WASHINGTON — As protestors continue marching through the streets of D.C. demanding justice for George Floyd and other victims of police brutality, many of the events happening echo what the city went through after the assassination of Dr. Martin Luther King, Jr.
The images of buildings burning, storefronts with broken glass and police rushing the streets mirror the fires, damage, and civil unrest D.C. saw 52 years ago.
“I think the obvious connection is to what happened in 1968 in the wake of the assassination of the Rev. Dr. Martin Luther King, Jr,” said Jane Levey, who is the house historian with the Historical Society of Washington, D.C.
Levey explained people were hurt after King’s death, and the District suffered a major blow.
“We had rioting that lasted from Thursday to Saturday of that week,” she recalled. “Three of our neighborhoods were just devastated by the rioting, and they were majority African-American neighborhoods.”
The communities that were most affected included U Street, 14th Street, and the H Street Corridor.
“It was anger, it was hurt, and it was the moment of rebellion.
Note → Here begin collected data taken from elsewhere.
(* ===== verification/MwNetflowServer.v ===== *)
(** * MwNetflowServer: the listener of the network flow channel, linked

    mwcomms-netflow.c: feature requests, the listening thread, start and
    end. They call the multiplexer and the Xen interface, and so run on
    the state of the multiplexer, whose world is an [nf_world]: the two
    components are linked in both directions. The thread is given the
    number of its passes and of the requests it reads in one. *)

From stdpp Require Import base numbers list gmap strings.
From Stdlib Require Import ZArith Lia.
From S2P Require Import Prelude Text MwSocket MessageTypes XenRing PvmXen Threads MwsState MwsRequest MwsResponse MwsFile MwNetflow.
Import LinuxErrno.

Section Server.

Context {S V : Type} {R : XenRing S} {POS : PvmOS V} {OS : MwsOS V} {MOS : ModuleOS V}.
Context (ring_fuel : nat).

(** ** The linked system *)

Definition LinkedPvm : PvmOS (nf_world V) := {|
  pvm_os_call := fun c w => let '(r, v) := pvm_os_call c (nw_os w) in (r, set_nw_os v w);
  kstrtoint := kstrtoint (W := V);
  simple_strtol := simple_strtol (W := V);
  HZ := HZ (W := V);
  DOMID_INVALID := DOMID_INVALID (W := V);
  EVTCHNSTAT_closed := EVTCHNSTAT_closed (W := V)
|}.

(** The result of a function of the channel, as the multiplexer sees it. *)
Definition answer (o : outcome (Z * nf_world V)) (w : nf_world V) : mws_res * nf_world V :=
  match o with
  | Done (rc, w') => ({| m_ret := rc; m_val := 0; m_time := timespec_zero |}, w')
  | _ => ({| m_ret := 0; m_val := 0; m_time := timespec_zero |}, w)
  end.

Definition LinkedMws : MwsOS (nf_world V) := fun c w =>
  match c with
  | MwNetflowConsumerExists =>
      answer ((let* b := mw_netflow_consumer_exists in ret (Z.b2z b)) w) w
  | MwNetflowWriteAll info => answer (mw_netflow_write_all (put_netflow_info info) w) w
  | _ => let '(r, v) := mws_os_call c (nw_os w) in (r, set_nw_os v w)
  end.

#[local] Existing Instance LinkedPvm.
#[local] Existing Instance LinkedMws.

#[local] Abbreviation mws_m := (mws_m (S := S) (W := nf_world V)).
#[local] Abbreviation mws_p := (mws_p (S := S) (W := nf_world V)).

(** A function of the channel. *)
Definition nf {A} (m : nf_m (V := V) A) : mws_m A := fun s =>
  obind (m (pv_world (ms_pvm s))) (fun '(a, w) =>
    Done (a, set_ms_pvm (set_pv_world w (ms_pvm s)) s)).

(** ** Feature requests *)

Definition v32_true : mw_feature_response := set_fr_v32 1 feature_response_zero.

(** The exit: the code, and in the response the code it leaves there. *)
Definition feat_exit (rc : Z) (Response : mw_feature_response) : Z * mw_feature_response :=
  (rc, if truth rc && (fr_status Response =? 0) then set_fr_status (u32 rc) Response else Response).

(** A request that the INS answers. *)
Definition send_feat_req (Request : mw_feature_request) (modify : bool)
    : mws_p (Z * mw_feature_response) :=
  let! (rc, mtres) := mwsocket_send_bare_request ring_fuel
    (attrib_bytes (fq_sockfd Request) modify (fq_name Request) (fq_val Request))
    MT_RESPONSE_SOCKET_ATTRIB_SIZE in
  let Response := feature_response_zero in
  PRet (feat_exit rc
    match mtres with
    | Some bs =>
        if negb modify && (rc =? 0)
        then set_fr_val (rsp_attrib_val
               (bs ++ replicate (Z.to_nat MT_RESPONSE_SOCKET_ATTRIB_SIZE - length bs) 0)) Response
        else Response
    | None => Response
    end).

Definition mw_netflow_process_feat_req (Request : mw_feature_request) (Channel : nat)
    : mws_p (Z * mw_feature_response) :=
  let modify := has_flag (fq_flags Request) MW_FEATURE_FLAG_WRITE in
  match sockfeat_of (fq_name Request) with
  | Some MtChannelTrafficMonitorOn =>
      lift (nf (upd_ch Channel (fun c => set_ch_flags (clear_flag NETFLOW_CH_NO_MONITOR (ch_flags c)) c))) ;!;
      PRet (feat_exit 0 v32_true)
  | Some MtChannelTrafficMonitorOff =>
      lift (nf (upd_ch Channel (fun c => set_ch_flags (set_flag NETFLOW_CH_NO_MONITOR (ch_flags c)) c))) ;!;
      PRet (feat_exit 0 v32_true)
  | Some MtSockAttribOwnerRunning =>
      let! rc := (if modify
                  then lift (mwsocket_signal_owner_by_remote_fd (fq_sockfd Request) SIGINT)
                  else PRet 0) in
      PRet (feat_exit rc v32_true)
  | Some MtSockAttribIsOpen =>
      let! rc := (if modify then mwsocket_close_by_remote_fd ring_fuel (fq_sockfd Request) true
                  else PRet 0) in
      PRet (feat_exit rc v32_true)
  | Some MtSockAttribSndTimeo | Some MtSockAttribRcvTimeo | Some MtSockAttribSndBuf
  | Some MtSockAttribRcvBuf | Some MtSockAttribSndLoWat | Some MtSockAttribRcvLoWat
  | Some MtSockAttribGlobalCongctl | Some MtSockAttribGlobalDelackTicks =>
      send_feat_req Request modify
  | Some MtSockAttribAddrBlock =>
      let v64 := be_value (take 8 (fq_val Request)) in
      let! rc := for_each_live_ins (fun Domid =>
        mwsocket_block_ip_mitigation ring_fuel Domid (u32 v64) (fq_remote_a Request)) in
      PRet (feat_exit rc feature_response_zero)
  | _ => PRet (feat_exit (- EINVAL) feature_response_zero)
  end.

(** At most [n] requests; a channel with more of them stops here. *)
Fixpoint mw_netflow_handle_feat_req (n : nat) (Channel : nat) : mws_p Z :=
  match n with
  | O => lift out_of_fuel
  | Datatypes.S n' =>
      let! (rc, bytes) := lift (nf (mw_netflow_read Channel FEATURE_REQUEST_SIZE)) in
      if truth rc || negb (Z.of_nat (length bytes) =? FEATURE_REQUEST_SIZE) then PRet rc
      else
        let req := ntoh_feature_request (get_feature_request bytes) in
        let! (rc, res) := mw_netflow_process_feat_req req Channel in
        let! rc := lift (nf (mw_netflow_write_one Channel
                               (put_feature_response (set_fr_id (fq_id req) res)))) in
        if truth rc then PRet rc else mw_netflow_handle_feat_req n' Channel
  end.

(** ** The listening thread *)

(** Up to the poll of the connections: does the thread go on? *)
Definition monitor_accept : nf_m (V := V) bool :=
  let* exiting := get_nc nc_exit_pending in
  if exiting then ret false
  else
    let* (rc, newsock) := accept_conn in
    if rc =? 0 then let* rc := mw_netflow_add_conn newsock in ret (rc =? 0)
    else ret (rc =? - EAGAIN).

Fixpoint serve_each (n : nat) (l : list nat) : mws_p unit :=
  match l with
  | [] => PRet tt
  | a :: rest =>
      let! readable := lift (nf (poll_conn a)) in
      pwhen readable (mw_netflow_handle_feat_req n a ;!; PRet tt) ;!;
      serve_each n rest
  end.

Fixpoint mw_netflow_monitor (n : nat) : mws_p unit :=
  match n with
  | O => lift out_of_fuel
  | Datatypes.S n' =>
      let! go_on := lift (nf monitor_accept) in
      if negb go_on then
        lift (nf (upd_nc (fun x => set_nc_listen_thread_done (nc_listen_thread_done x + 1) x)))
      else
        let! l := lift (nf (down_read_conns ;;; let* l := get_nc nc_conn_list in ret (map fst l))) in
        serve_each n l ;!;
        lift (nf up_read_conns) ;!;
        lift (nf purge_conns) ;!;
        lift (nf (nf_ret (NfSleep (LISTENER_MONITOR_INTERVAL (HZ (W := V)))) ;;; ret tt)) ;!;
        mw_netflow_monitor n'
  end.

(** ** Start and end *)

Definition mw_netflow_fini : mws_p unit :=
  let! initialized := lift (nf (get_nc nc_initialized)) in
  if negb initialized then PRet tt
  else
    let! thread := lift (nf (upd_nc (set_nc_exit_pending true) ;;; get_nc nc_listen_thread)) in
    pwhen thread (lift (nf (wait_listener (LISTENER_KILL_TIMEOUT (HZ (W := V)))))) ;!;
    lift (nf release_all_conns).

(** What is published: at most 31 characters. *)
Definition listen_text (local_ip : sockaddr) (port : Z) : list Z :=
  snprintf 32
    (if negb (sa_family local_ip =? AF_INET) && negb (sa_family local_ip =? AF_INET6)
     then text "PVM's IP not found!"%string
     else pISc local_ip ++ [58] ++ dec_text (u16 port)).

Definition SERVER_NETFLOW_PORT_KEY : list Z := text "netflow"%string.

(** One call after the other, up to the first that fails. *)
Definition or_fail {A} (rc : Z) (k : nf_m (V := V) (Z + A)) : nf_m (Z + A) :=
  if truth rc then ret (inl rc) else k.

(** The listening socket, up to the text to publish. *)
Definition open_listen_sock : nf_m (V := V) (Z + list Z) :=
  let* r := nfcall SockCreate in
  or_fail (n_ret r)
    (upd_nc (set_nc_listen_sock (Some (n_val r))) ;;;
     let sock := n_val r in
     let* p := nfcall (GetPort sock) in
     if truth (n_ret p) then ret (inl (- EAGAIN))
     else
       let port := u16 (n_val p) in
       upd_nc (set_nc_listen_port port) ;;;
       let* rc := nf_ret (KernelListen sock) in
       or_fail rc
         (let* rc := nf_ret (NfGetname sock false) in
          or_fail rc
            (let* local_ip := get_nc nc_local_ip in
             let* file := nf_ret (SockAllocFile sock) in
             if file =? 0 then ret (inl (- ENOMEM)) else ret (inr (listen_text local_ip port))))).

Definition mw_netflow_init_listen_port : mws_m Z :=
  let* r := nf open_listen_sock in
  match r with
  | inl rc => ret rc
  | inr listenstr => xen (mw_xen_write_to_key XENEVENT_XENSTORE_PVM SERVER_NETFLOW_PORT_KEY listenstr)
  end.

(** bzero() and the fields set first; addresses go on where they were. *)
Definition nc_reset (LocalIp : sockaddr) (x : mwcomms_netflow_state) : mwcomms_netflow_state :=
  set_nc_initialized true (set_nc_local_ip LocalIp (set_nc_next_address (nc_next_address x) nc_zero)).

(** The thread runs [mw_netflow_monitor]. An error pointer from
    kthread_run() is not null. *)
Definition netflow_start (LocalIp : sockaddr) : mws_m Z :=
  nf (upd_nc (nc_reset LocalIp)) ;;;
  let* found := nf (nf_ret NfKallsyms) in
  nf (upd_nc (set_nc_import_found (truth found))) ;;;
  if found =? 0 then ret (- ENXIO)
  else
    let* rc := mw_netflow_init_listen_port in
    if truth rc then ret rc
    else
      let* thread := nf (nf_ret NfKthreadRun) in
      nf (upd_nc (set_nc_listen_thread (truth thread))) ;;;
      ret (if thread =? 0 then - ESRCH else 0).

Definition mw_netflow_init (LocalIp : sockaddr) : mws_p Z :=
  let! rc := lift (netflow_start LocalIp) in
  pwhen (truth rc) mw_netflow_fini ;!;
  PRet rc.

End Server.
As anarchy began to settle in, we didn’t have enough police to protect businesses. People began to roam the streets and take what they wanted,” Levey told WUSA9.
Things became violent during the unrest with 13 people killed and thousands arrested in the span of four nights.
President Lyndon B. Johnson used thousands of military troops to regain order which was the same force President Donald Trump threatened to use during protests in the present day.
“If a city or state refuses to take the actions that are necessary to defend the life and property of their residents, then I will deploy the United States military and quickly solve the problem for them,” President Trump said during a press conference on Monday.
“The attitude on the Hill and the attitude in the White House was we can’t have the symbol of the United States be attacked by its own citizens,” Levey described President Johnson’s reason to use military force in the District in 1968.
Like present today, the citizens’ unrest was more than just the death they were mourning. Conditions for black Americans were not favorable with unfair housing policies, underemployment and income gaps.
Levey told WUSA9 there were unfair, and what some called, racist police practices that people were fighting against.
Levey described recovery from the fallout and destruction of the riots was slow.
“The federal government was not at the table during recovery,” she said.
Recovery did not begin happening until the late ’90s and early 2000’s when the city saw a building boom. One of the last neighborhoods to bounce back was the H Street Corridor.
“I think that at a moment like this it is especially important to understand the rook causes historically of systemic racism and to understand how you work with the system to change those problems,” Levey said.
Levey added the gift of history is that solutions can be found in it if society is willing to fix problems from the past.